2. Three patient groups were studied, comprising six healthy control subjects, nine diabetic patients without cardiovascular autonomic neuropathy (CAN-) and 12 diabetic patients with cardiovascular neuropathy (CAN +). Resting 12-lead ECG was recorded for measurement of maximal QT interval and QT dispersion. The QT interval was heart rate corrected using Bazett's formula (QTc) and the Karjalainen approach (QTK). Quantitative measurement (in counts/min per g) and visual defect pattern of m-[123I]iodobenzylguanidine uptake were performed using m-[123I]iodobenzylguanidine single-photo emission-computed tomography.

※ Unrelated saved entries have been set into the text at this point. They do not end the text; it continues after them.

(** [node->data[i]] and the assignments to its fields. *)
Definition get_data (nd : mbptree_node) (i : nat) : result (Z * Z) :=
  of_option (data nd !! i).
Definition put_data (i : nat) (kv : Z * Z) (nd : mbptree_node) : result mbptree_node :=
  if (i <? length (data nd))%nat
  then Ok (Node (leaf nd) (nsize nd) (parent nd) (<[i := kv]> (data nd))) else UB.
Definition put_key (i : nat) (k : Z) (nd : mbptree_node) : result mbptree_node :=
  kv ← get_data nd i; put_data i (k, kv.2) nd.
Definition put_value (i : nat) (v : Z) (nd : mbptree_node) : result mbptree_node :=
  kv ← get_data nd i; put_data i (kv.1, v) nd.

(** [p->... = ...]: update the block behind a pointer. *)
Definition update (p : Z) (f : mbptree_node → result mbptree_node) (h : heap) : result heap :=
  nd ← deref p h; nd ← f nd; Ok (<[p := nd]> h).

Definition assign_parent (p parent : Z) : heap → result heap :=
  update p (λ nd, Ok (set_parent parent nd)).

(** ** Operations *)

Section mbptree.
(** [calloc] of a node: the address of a block, or none; [calloc] of the
    other structures succeeds or not. *)
Context (calloc : heap → option Z) (calloc_struct : heap → bool).

Definition mbptree_node_full (tree : mbptree) (nd : mbptree_node) : result bool :=
  _ ← assertb (nsize nd <? branch_factor tree)%nat;
  Ok (branch_factor tree - 1 <=? nsize nd)%nat.

Definition mbptree_create_node (branch_factor : nat) (parent : Z) (h : heap) : Z * heap :=
  match calloc h with
  | None => (0, h)
  | Some p => (p, <[p := Node 0 0 parent (replicate branch_factor (0, 0))]> h)
  end.

Definition mbptree_create_leaf (branch_factor : nat) (parent : Z) (h : heap)
    : result (Z * heap) :=
  let '(node, h) := mbptree_create_node branch_factor parent h in
  if node =? 0 then Ok (0, h)
  else h ← update node (λ nd, Ok (set_leaf 1 nd)) h; Ok (node, h).

Definition mbptree_is_leaf (nd : mbptree_node) : bool := leaf nd =? 1.

Definition mbptree_midpoint (tree : mbptree) : nat := Nat.div2 (branch_factor tree).

Definition mbptree_is_root (nd : mbptree_node) : bool := parent nd =? 0.

(** [for (i = 0; i <= node->size; ++i)]: free the children that are set. *)
Fixpoint free_children (free_node : Z → heap → result heap) (n i : nat) (node : Z) (h : heap)
    : result heap :=
  match n with
  | O => Ok h
  | S n =>
    nd ← deref node h;
    if (i <=? nsize nd)%nat then
      kv ← get_data nd i;
      h ← (if kv.2 =? 0 then Ok h else free_node kv.2 h);
      free_children free_node n (i + 1) node h
    else Ok h
  end.

(** [mbptree_free_node]; it always returns 0. *)
Fixpoint mbptree_free_node (fuel : nat) (node : Z) (h : heap) : result heap :=
  match fuel with
  | O => NoFuel
  | S fuel =>
    nd ← deref node h;
    h ← (if mbptree_is_leaf nd then Ok h
         else free_children (mbptree_free_node fuel) (S (S (nsize nd))) 0 node h);
    Ok (delete node h)
  end.

(** The first loop of [mbptree_move_half_node]: the keys. *)
Fixpoint move_keys (fuel key_idx : nat) (lhs rhs : Z) (h : heap) : result heap :=
  l ← deref lhs h;
  if (key_idx <? nsize l)%nat then
    match fuel with
    | O => NoFuel
    | S fuel =>
      kv ← get_data l key_idx;
      h ← update rhs (λ r, r' ← put_key (nsize r) kv.1 r; Ok (set_nsize (S (nsize r)) r')) h;
      h ← update lhs (put_key key_idx 0) h;
      move_keys fuel (key_idx + 1) lhs rhs h
    end
  else Ok h.

(** The second loop: the values, and the parent of each node moved. *)
Fixpoint move_values (fuel value_idx j : nat) (lhs rhs : Z) (h : heap) : result heap :=
  l ← deref lhs h;
  if (value_idx <=? nsize l)%nat then
    match fuel with
    | O => NoFuel
    | S fuel =>
      kv ← get_data l value_idx;
      h ← update rhs (put_value j kv.2) h;
      h ← update lhs (put_value value_idx 0) h;
      r ← deref rhs h;
      moved ← get_data r j;
      h ← assign_parent moved.2 rhs h;
      move_values fuel (value_idx + 1) (j + 1) lhs rhs h
    end
  else Ok h.

Definition mbptree_move_half_node (tree : mbptree) (lhs rhs : Z) (h : heap)
    : result (Z * heap) :=
  l ← deref lhs h;
  r ← deref rhs h;
  _ ← assertb (parent l =? parent r);
  _ ← assertb (leaf l =? 0);
  _ ← assertb (leaf r =? 0);
  let mid := mbptree_midpoint tree in
  mid_kv ← get_data l mid;
  h ← move_keys (branch_factor tree) (mid + 1) lhs rhs h;
  h ← move_values (branch_factor tree) (mid + 1) 0 lhs rhs h;
  h ← update lhs (λ l, Ok (set_nsize mid l)) h;
  Ok (mid_kv.1, h).

(** [node->data[node->size++].key = key; node->data[node->size].value.addr = child] *)
Definition push_child (node key child : Z) (h : heap) : result heap :=
  h ← update node (λ nd, nd' ← put_key (nsize nd) key nd; Ok (set_nsize (S (nsize nd)) nd')) h;
  update node (λ nd, put_value (nsize nd) child nd) h.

3. Global myocardial m-[123I]iodobenzylguanidine uptake was significantly reduced in both diabetic patient groups compared with control subjects. The visual defect score of m-[123I]iodobenzylguanidine uptake was significantly higher in CAN + diabetic patients than in control subjects and in CAN — patients. This score was not significantly different between control subjects and CAN— patients. QTc interval and QT dispersion were significantly increased in CAN+ diabetic patients as compared with control subjects (QTc: 432 ± 15 ms versus 404 ± 19 ms, P < 0.05; QT dispersion: 42 ± 10 versus 28 ± 8 ms, P < 0.05). QT dispersion was also significantly longer in CAN- diabetic patients than in control subjects (41 ± 9 ms versus 28 ± 8 ms, P < 0.05). QTc interval was significantly related to global myocardial m-[123I]iodobenzylguanidine uptake and defect score in diabetic patients (r = −0.648, P < 0.01, and r = 0.527, P < 0.05, respectively). There was no correlation between QT dispersion and both m-[123I]iodobenzylguanidine uptake measures.

4. In conclusion, these findings suggest that m-[123I]iodobenzylguanidine imaging is a valuable tool for the detection of early alterations in myocardial sympathetic innervation in long-term diabetic patients without cardiovascular autonomic neuropathy. Insulin-dependent diabetic patients with cardiovascular autonomic neuropathy have a delayed cardiac repolarization and increased variability of ventricular refractoriness. The cardiac sympathetic nervous system seems to be one of the determinants of QT interval lengthening, but does not appear to be involved in dispersion of ventricular recovery time. It is assumed that QT dispersion is based on more complex electrophysiological mechanisms which remain to be elucidated.